▶ _TASK_:
Repeat the entries below exactly, missing none.

Records from a data source
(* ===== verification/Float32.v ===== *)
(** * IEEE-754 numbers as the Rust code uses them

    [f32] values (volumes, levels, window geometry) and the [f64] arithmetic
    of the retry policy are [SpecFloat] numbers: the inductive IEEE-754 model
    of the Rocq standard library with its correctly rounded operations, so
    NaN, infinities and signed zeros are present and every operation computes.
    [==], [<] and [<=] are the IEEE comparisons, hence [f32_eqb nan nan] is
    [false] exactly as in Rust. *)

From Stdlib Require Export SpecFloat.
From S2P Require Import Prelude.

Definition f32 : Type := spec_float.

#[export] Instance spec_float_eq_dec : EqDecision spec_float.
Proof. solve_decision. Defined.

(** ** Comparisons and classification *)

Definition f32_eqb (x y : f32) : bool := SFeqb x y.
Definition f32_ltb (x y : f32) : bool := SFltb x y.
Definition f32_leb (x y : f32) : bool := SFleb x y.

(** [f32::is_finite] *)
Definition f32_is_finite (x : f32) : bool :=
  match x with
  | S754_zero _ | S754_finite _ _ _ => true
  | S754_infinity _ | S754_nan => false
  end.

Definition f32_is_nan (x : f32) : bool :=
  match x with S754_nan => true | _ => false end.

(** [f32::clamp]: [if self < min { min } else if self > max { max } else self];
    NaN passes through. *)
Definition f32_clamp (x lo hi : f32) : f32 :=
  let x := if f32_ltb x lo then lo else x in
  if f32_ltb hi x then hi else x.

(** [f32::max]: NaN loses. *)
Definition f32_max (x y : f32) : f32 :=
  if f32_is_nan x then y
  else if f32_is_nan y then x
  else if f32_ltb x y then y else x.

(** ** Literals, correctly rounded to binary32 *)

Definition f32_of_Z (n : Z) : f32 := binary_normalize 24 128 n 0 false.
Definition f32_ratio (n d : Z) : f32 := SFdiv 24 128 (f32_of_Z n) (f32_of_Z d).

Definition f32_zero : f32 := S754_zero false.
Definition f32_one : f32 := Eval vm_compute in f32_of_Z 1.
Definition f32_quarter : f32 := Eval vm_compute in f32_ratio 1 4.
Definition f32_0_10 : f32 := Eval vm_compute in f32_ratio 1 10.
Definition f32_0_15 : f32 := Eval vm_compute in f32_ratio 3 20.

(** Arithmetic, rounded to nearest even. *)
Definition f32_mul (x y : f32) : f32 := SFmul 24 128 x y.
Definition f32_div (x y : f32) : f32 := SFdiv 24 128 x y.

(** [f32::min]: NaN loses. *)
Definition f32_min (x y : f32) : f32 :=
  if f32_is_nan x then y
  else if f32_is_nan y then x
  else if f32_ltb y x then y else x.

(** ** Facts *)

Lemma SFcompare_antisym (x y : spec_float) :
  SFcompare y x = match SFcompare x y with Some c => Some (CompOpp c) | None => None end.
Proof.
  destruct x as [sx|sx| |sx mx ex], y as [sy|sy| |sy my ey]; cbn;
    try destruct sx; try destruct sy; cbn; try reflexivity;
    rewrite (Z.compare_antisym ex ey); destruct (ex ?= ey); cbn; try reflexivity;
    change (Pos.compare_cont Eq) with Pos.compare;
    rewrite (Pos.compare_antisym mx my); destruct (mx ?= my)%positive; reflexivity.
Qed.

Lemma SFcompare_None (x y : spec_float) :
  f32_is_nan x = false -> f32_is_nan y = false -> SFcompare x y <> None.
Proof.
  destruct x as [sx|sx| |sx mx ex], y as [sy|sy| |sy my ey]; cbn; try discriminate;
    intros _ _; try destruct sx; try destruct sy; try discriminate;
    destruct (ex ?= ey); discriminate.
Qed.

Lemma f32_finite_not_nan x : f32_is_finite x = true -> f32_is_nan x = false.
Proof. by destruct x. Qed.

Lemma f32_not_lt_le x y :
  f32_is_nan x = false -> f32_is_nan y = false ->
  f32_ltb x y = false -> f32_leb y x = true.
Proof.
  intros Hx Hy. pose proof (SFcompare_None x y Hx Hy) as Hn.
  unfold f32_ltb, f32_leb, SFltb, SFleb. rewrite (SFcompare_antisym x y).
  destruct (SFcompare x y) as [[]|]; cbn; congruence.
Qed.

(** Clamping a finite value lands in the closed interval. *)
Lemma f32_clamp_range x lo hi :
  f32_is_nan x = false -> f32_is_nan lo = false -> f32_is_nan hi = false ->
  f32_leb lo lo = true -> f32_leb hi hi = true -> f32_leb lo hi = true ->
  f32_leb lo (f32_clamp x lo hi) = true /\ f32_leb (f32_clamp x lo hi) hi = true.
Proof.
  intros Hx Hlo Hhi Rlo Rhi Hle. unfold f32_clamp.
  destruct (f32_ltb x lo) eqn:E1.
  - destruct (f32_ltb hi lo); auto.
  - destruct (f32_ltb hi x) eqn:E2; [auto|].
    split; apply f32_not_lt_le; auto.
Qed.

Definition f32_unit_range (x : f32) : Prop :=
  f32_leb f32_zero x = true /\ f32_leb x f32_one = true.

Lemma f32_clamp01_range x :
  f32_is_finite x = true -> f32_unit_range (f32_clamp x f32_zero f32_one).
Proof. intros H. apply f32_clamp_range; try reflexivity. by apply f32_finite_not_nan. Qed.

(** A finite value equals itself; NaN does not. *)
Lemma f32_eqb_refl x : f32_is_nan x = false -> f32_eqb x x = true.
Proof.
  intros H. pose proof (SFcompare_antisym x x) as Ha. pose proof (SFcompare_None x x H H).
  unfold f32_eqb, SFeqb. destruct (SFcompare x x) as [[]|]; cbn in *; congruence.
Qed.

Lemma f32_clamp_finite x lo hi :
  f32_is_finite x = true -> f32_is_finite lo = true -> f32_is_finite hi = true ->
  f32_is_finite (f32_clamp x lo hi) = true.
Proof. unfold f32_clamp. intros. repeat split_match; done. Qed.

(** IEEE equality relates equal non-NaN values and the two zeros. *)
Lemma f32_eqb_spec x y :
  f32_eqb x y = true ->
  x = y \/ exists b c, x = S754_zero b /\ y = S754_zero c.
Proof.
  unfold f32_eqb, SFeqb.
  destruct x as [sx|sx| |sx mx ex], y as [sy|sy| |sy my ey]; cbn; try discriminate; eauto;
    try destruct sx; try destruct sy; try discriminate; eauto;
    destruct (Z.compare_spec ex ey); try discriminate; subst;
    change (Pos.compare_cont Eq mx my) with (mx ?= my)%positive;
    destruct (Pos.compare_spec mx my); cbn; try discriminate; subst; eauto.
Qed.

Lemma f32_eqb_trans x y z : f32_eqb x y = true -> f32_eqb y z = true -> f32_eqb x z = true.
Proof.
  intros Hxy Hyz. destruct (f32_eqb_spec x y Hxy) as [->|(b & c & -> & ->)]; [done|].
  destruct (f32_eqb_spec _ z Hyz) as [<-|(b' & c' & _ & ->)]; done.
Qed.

▶ _YOUR SOLUTION_:
(* ===== verification/Float32.v ===== *)
(** * IEEE-754 numbers as the Rust code uses them

    [f32] values (volumes, levels, window geometry) and the [f64] arithmetic
    of the retry policy are [SpecFloat] numbers: the inductive IEEE-754 model
    of the Rocq standard library with its correctly rounded operations, so
    NaN, infinities and signed zeros are present and every operation computes.
    [==], [<] and [<=] are the IEEE comparisons, hence [f32_eqb nan nan] is
    [false] exactly as in Rust. *)

From Stdlib Require Export SpecFloat.
From S2P Require Import Prelude.

Definition f32 : Type := spec_float.

#[export] Instance spec_float_eq_dec : EqDecision spec_float.
Proof. solve_decision. Defined.

(** ** Comparisons and classification *)

Definition f32_eqb (x y : f32) : bool := SFeqb x y.
Definition f32_ltb (x y : f32) : bool := SFltb x y.
Definition f32_leb (x y : f32) : bool := SFleb x y.

(** [f32::is_finite] *)
Definition f32_is_finite (x : f32) : bool :=
  match x with
  | S754_zero _ | S754_finite _ _ _ => true
  | S754_infinity _ | S754_nan => false
  end.

Definition f32_is_nan (x : f32) : bool :=
  match x with S754_nan => true | _ => false end.

(** [f32::clamp]: [if self < min { min } else if self > max { max } else self];
    NaN passes through. *)
Definition f32_clamp (x lo hi : f32) : f32 :=
  let x := if f32_ltb x lo then lo else x in
  if f32_ltb hi x then hi else x.

(** [f32::max]: NaN loses. *)
Definition f32_max (x y : f32) : f32 :=
  if f32_is_nan x then y
  else if f32_is_nan y then x
  else if f32_ltb x y then y else x.

(** ** Literals, correctly rounded to binary32 *)

Definition f32_of_Z (n : Z) : f32 := binary_normalize 24 128 n 0 false.
Definition f32_ratio (n d : Z) : f32 := SFdiv 24 128 (f32_of_Z n) (f32_of_Z d).

Definition f32_zero : f32 := S754_zero false.
Definition f32_one : f32 := Eval vm_compute in f32_of_Z 1.
Definition f32_quarter : f32 := Eval vm_compute in f32_ratio 1 4.
Definition f32_0_10 : f32 := Eval vm_compute in f32_ratio 1 10.
Definition f32_0_15 : f32 := Eval vm_compute in f32_ratio 3 20.

(** Arithmetic, rounded to nearest even. *)
Definition f32_mul (x y : f32) : f32 := SFmul 24 128 x y.
Definition f32_div (x y : f32) : f32 := SFdiv 24 128 x y.

(** [f32::min]: NaN loses. *)
Definition f32_min (x y : f32) : f32 :=
  if f32_is_nan x then y
  else if f32_is_nan y then x
  else if f32_ltb y x then y else x.

(** ** Facts *)

Lemma SFcompare_antisym (x y : spec_float) :
  SFcompare y x = match SFcompare x y with Some c => Some (CompOpp c) | None => None end.
Proof.
  destruct x as [sx|sx| |sx mx ex], y as [sy|sy| |sy my ey]; cbn;
    try destruct sx; try destruct sy; cbn; try reflexivity;
    rewrite (Z.compare_antisym ex ey); destruct (ex ?= ey); cbn; try reflexivity;
    change (Pos.compare_cont Eq) with Pos.compare;
    rewrite (Pos.compare_antisym mx my); destruct (mx ?= my)%positive; reflexivity.
Qed.

Lemma SFcompare_None (x y : spec_float) :
  f32_is_nan x = false -> f32_is_nan y = false -> SFcompare x y <> None.
Proof.
  destruct x as [sx|sx| |sx mx ex], y as [sy|sy| |sy my ey]; cbn; try discriminate;
    intros _ _; try destruct sx; try destruct sy; try discriminate;
    destruct (ex ?= ey); discriminate.
Qed.

Lemma f32_finite_not_nan x : f32_is_finite x = true -> f32_is_nan x = false.
Proof. by destruct x. Qed.

Lemma f32_not_lt_le x y :
  f32_is_nan x = false -> f32_is_nan y = false ->
  f32_ltb x y = false -> f32_leb y x = true.
Proof.
  intros Hx Hy. pose proof (SFcompare_None x y Hx Hy) as Hn.
  unfold f32_ltb, f32_leb, SFltb, SFleb. rewrite (SFcompare_antisym x y).
  destruct (SFcompare x y) as [[]|]; cbn; congruence.
Qed.

(** Clamping a finite value lands in the closed interval. *)
Lemma f32_clamp_range x lo hi :
  f32_is_nan x = false -> f32_is_nan lo = false -> f32_is_nan hi = false ->
  f32_leb lo lo = true -> f32_leb hi hi = true -> f32_leb lo hi = true ->
  f32_leb lo (f32_clamp x lo hi) = true /\ f32_leb (f32_clamp x lo hi) hi = true.
Proof.
  intros Hx Hlo Hhi Rlo Rhi Hle. unfold f32_clamp.
  destruct (f32_ltb x lo) eqn:E1.
  - destruct (f32_ltb hi lo); auto.
  - destruct (f32_ltb hi x) eqn:E2; [auto|].
    split; apply f32_not_lt_le; auto.
Qed.

Definition f32_unit_range (x : f32) : Prop :=
  f32_leb f32_zero x = true /\ f32_leb x f32_one = true.

Lemma f32_clamp01_range x :
  f32_is_finite x = true -> f32_unit_range (f32_clamp x f32_zero f32_one).
Proof. intros H. apply f32_clamp_range; try reflexivity. by apply f32_finite_not_nan. Qed.

(** A finite value equals itself; NaN does not. *)
Lemma f32_eqb_refl x : f32_is_nan x = false -> f32_eqb x x = true.
Proof.
  intros H. pose proof (SFcompare_antisym x x) as Ha. pose proof (SFcompare_None x x H H).
  unfold f32_eqb, SFeqb. destruct (SFcompare x x) as [[]|]; cbn in *; congruence.
Qed.

Lemma f32_clamp_finite x lo hi :
  f32_is_finite x = true -> f32_is_finite lo = true -> f32_is_finite hi = true ->
  f32_is_finite (f32_clamp x lo hi) = true.
Proof. unfold f32_clamp. intros. repeat split_match; done. Qed.

(** IEEE equality relates equal non-NaN values and the two zeros. *)
Lemma f32_eqb_spec x y :
  f32_eqb x y = true ->
  x = y \/ exists b c, x = S754_zero b /\ y = S754_zero c.
Proof.
  unfold f32_eqb, SFeqb.
  destruct x as [sx|sx| |sx mx ex], y as [sy|sy| |sy my ey]; cbn; try discriminate; eauto;
    try destruct sx; try destruct sy; try discriminate; eauto;
    destruct (Z.compare_spec ex ey); try discriminate; subst;
    change (Pos.compare_cont Eq mx my) with (mx ?= my)%positive;
    destruct (Pos.compare_spec mx my); cbn; try discriminate; subst; eauto.
Qed.

Lemma f32_eqb_trans x y z : f32_eqb x y = true -> f32_eqb y z = true -> f32_eqb x z = true.
Proof.
  intros Hxy Hyz. destruct (f32_eqb_spec x y Hxy) as [->|(b & c & -> & ->)]; [done|].
  destruct (f32_eqb_spec _ z Hyz) as [<-|(b' & c' & _ & ->)]; done.
Qed.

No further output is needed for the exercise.